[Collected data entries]
(** Code that reads and replaces files of the directory and may fail. *)
Definition dir_op (A : Type) : Type := RunDir -> RwResult A * RunDir.
#[global] Instance dir_ret : MRet dir_op := fun A a d => (Ok a, d).
#[global] Instance dir_bind : MBind dir_op := fun A B k op d =>
  match op d with
  | (Ok a, d') => k a d'
  | (Err e, d') => (Err e, d')
  | (Panic, d') => (Panic, d')
  end.
Definition pure_op {A} (x : RwResult A) : dir_op A := fun d => (x, d).
Definition get_dir : dir_op RunDir := fun d => (Ok d, d).
(** [atomic_write_bytes], with the faults of the file system. *)
Definition put_file `{WriteFaults} (name : string) (content : list byte) : dir_op unit := replace_entry name content.

Definition grid_name : string := "grid.rwg".
Definition manifest_name : string := "run.json".

(** ** The writer *)

Definition validated_grid_cells (nx ny : nat) : result string nat :=
  map_err (fun _ => "invalid grid"%string) (checked_len {| gs_nx := nx; gs_ny := ny |}).

Definition validated_volume_elements (levels cells : nat) : RwResult nat :=
  elements ← ok_or (checked_mul levels cells) (Format "volume '{}': {} levels x {} cells overflows the addressable element count");
  _ ← reject (MAX_VOLUME_ELEMENTS <? Z.of_nat elements) (Format "volume '{}': {} values exceeds the supported ceiling of {}");
  Ok elements.

(** [a.iter().zip(b).all(|(a, b)| a.to_bits() == b.to_bits())]. *)
Definition same_bits (a b : list f32) : bool := forallb (fun p => to_bits p.1 =? to_bits p.2) (zip a b).

Record HourIngestWriter `{JsonValue} := {
  iw_grid_hash : string;
  pending_grid : option (list byte);
  iw_nx : nat;
  iw_ny : nat;
  iw_cells : nat;
  iw_forecast_hour : Z;
  iw_exact_time : option RwsExactTime;
  iw_model : string;
  iw_run : string;
  iw_build : string;
  iw_writer : HourWriter;
  vars_normal : list string;
  vars_deferred : list string;
  iw_provenance : list RwsSourceProvenance
}.

Section ingest.
Context `{F32Ties, External, !GridExternal, !ManifestJson, !SelectorJson} {faults : WriteFaults}.

Definition set_writer (hw : HourWriter) (normal deferred : list string) (w : HourIngestWriter) : HourIngestWriter :=
  {| iw_grid_hash := iw_grid_hash w; pending_grid := pending_grid w; iw_nx := iw_nx w; iw_ny := iw_ny w; iw_cells := iw_cells w;
     iw_forecast_hour := iw_forecast_hour w; iw_exact_time := iw_exact_time w; iw_model := iw_model w; iw_run := iw_run w;
     iw_build := iw_build w; iw_writer := hw; vars_normal := normal; vars_deferred := deferred; iw_provenance := iw_provenance w |}.
Definition set_provenance (p : list RwsSourceProvenance) (w : HourIngestWriter) : HourIngestWriter :=
  {| iw_grid_hash := iw_grid_hash w; pending_grid := pending_grid w; iw_nx := iw_nx w; iw_ny := iw_ny w; iw_cells := iw_cells w;
     iw_forecast_hour := iw_forecast_hour w; iw_exact_time := iw_exact_time w; iw_model := iw_model w; iw_run := iw_run w;
     iw_build := iw_build w; iw_writer := iw_writer w; vars_normal := vars_normal w; vars_deferred := vars_deferred w; iw_provenance := p |}.

(** The grid of the run: the file that is there, which must be this grid bit
    for bit, or the bytes of a new one. A link in its place is outside the
    model. *)
Definition settle_grid (dir : RunDir) (grid : LatLonGrid) (proj : option GridProjection) : RwResult (string * option (list byte)) :=
  let nx := gs_nx (shape grid) in
  let ny := gs_ny (shape grid) in
  match dir !! grid_name with
  | Some (RegularFile content) =>
      existing ← grid_open content;
      _ ← reject (negb ((gf_nx existing =? nx)%nat && (gf_ny existing =? ny)%nat))
            (Meta "existing grid.rwg holds a {}x{} grid, but the input fields are on {}x{}");
      _ ← reject (negb (same_bits (lat existing) (lat_deg grid) && same_bits (lon existing) (lon_deg grid)))
            (Meta "existing grid.rwg ({}) and the input grid have the same {}x{} dims but different coordinates");
      Ok (hash existing, None)
  | Some _ => Err (Io "{0}")
  | None => '(bs, h) ← encode_grid_bytes grid proj; Ok (h, Some bs)
  end.

(** [begin_with_time], once the directory exists and its lock is held. *)
Definition begin_with_time (dir : RunDir) (model run : string) (storage_slot : Z) (exact_time : option RwsExactTime)
    (grid : LatLonGrid) (proj : option GridProjection) (build : string) : RwResult HourIngestWriter :=
  _ ← reject (match exact_time with Some t => negb (bool_decide (is_Some (origin_unix t))) | None => false end)
        (Meta "exact hour cannot represent valid_unix - lead_seconds");
  let nx := gs_nx (shape grid) in
  let ny := gs_ny (shape grid) in
  cells ← map_err Format.Grid (validated_grid_cells nx ny);
  _ ← reject (negb (length (lat_deg grid) =? cells)%nat || negb (length (lon_deg grid) =? cells)%nat)
        (Format.Grid "hour grid coordinate arrays must hold {} values ({} x {}), got lat {} / lon {}");
  '(h, pending) ← settle_grid dir grid proj;
  let hw := with_spill_dir run
              match exact_time with
              | Some time => hour_writer_new_exact model run storage_slot time nx ny h build
              | None => hour_writer_new model run storage_slot nx ny h build
              end in
  Ok {| iw_grid_hash := h; pending_grid := pending; iw_nx := nx; iw_ny := ny; iw_cells := cells; iw_forecast_hour := storage_slot;
        iw_exact_time := exact_time; iw_model := model; iw_run := run; iw_build := build; iw_writer := hw;
        vars_normal := []; vars_deferred := []; iw_provenance := [] |}.

Definition set_source_provenance (provenance : list RwsSourceProvenance) (w : HourIngestWriter) : RwResult HourIngestWriter :=
  p ← normalize_source_provenance provenance;
  Ok (set_provenance p w).

Definition add_field_2d (name units : string) (sel : Value) (values : list f32) (w : HourIngestWriter) : RwResult HourIngestWriter :=
  hw ← run_op (iw_writer w) (AddSurface name units sel values);
  Ok (set_writer hw (vars_normal w ++ [name]) (vars_deferred w) w).

Definition add_derived_2d (name units : string) (values : list f32) (w : HourIngestWriter) : RwResult HourIngestWriter :=
  _ ← reject (negb (length values =? iw_cells w)%nat) (Format "derived 2D field '{}': plane holds {} values, expected {} ({} x {})");
  hw ← run_op (iw_writer w) (AddSurface name units (derived_selector name) values);
  Ok (set_writer hw (vars_normal w ++ [name]) (vars_deferred w) w).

▸ What you are asked to do: Search the entries above for the word "None" and copy each line where it appears.

▸ Completed task:
      Ok (hash existing, None)
  | None => '(bs, h) ← encode_grid_bytes grid proj; Ok (h, Some bs)
  _ ← reject (match exact_time with Some t => negb (bool_decide (is_Some (origin_unix t))) | None => false end)
              | None => hour_writer_new model run storage_slot nx ny h build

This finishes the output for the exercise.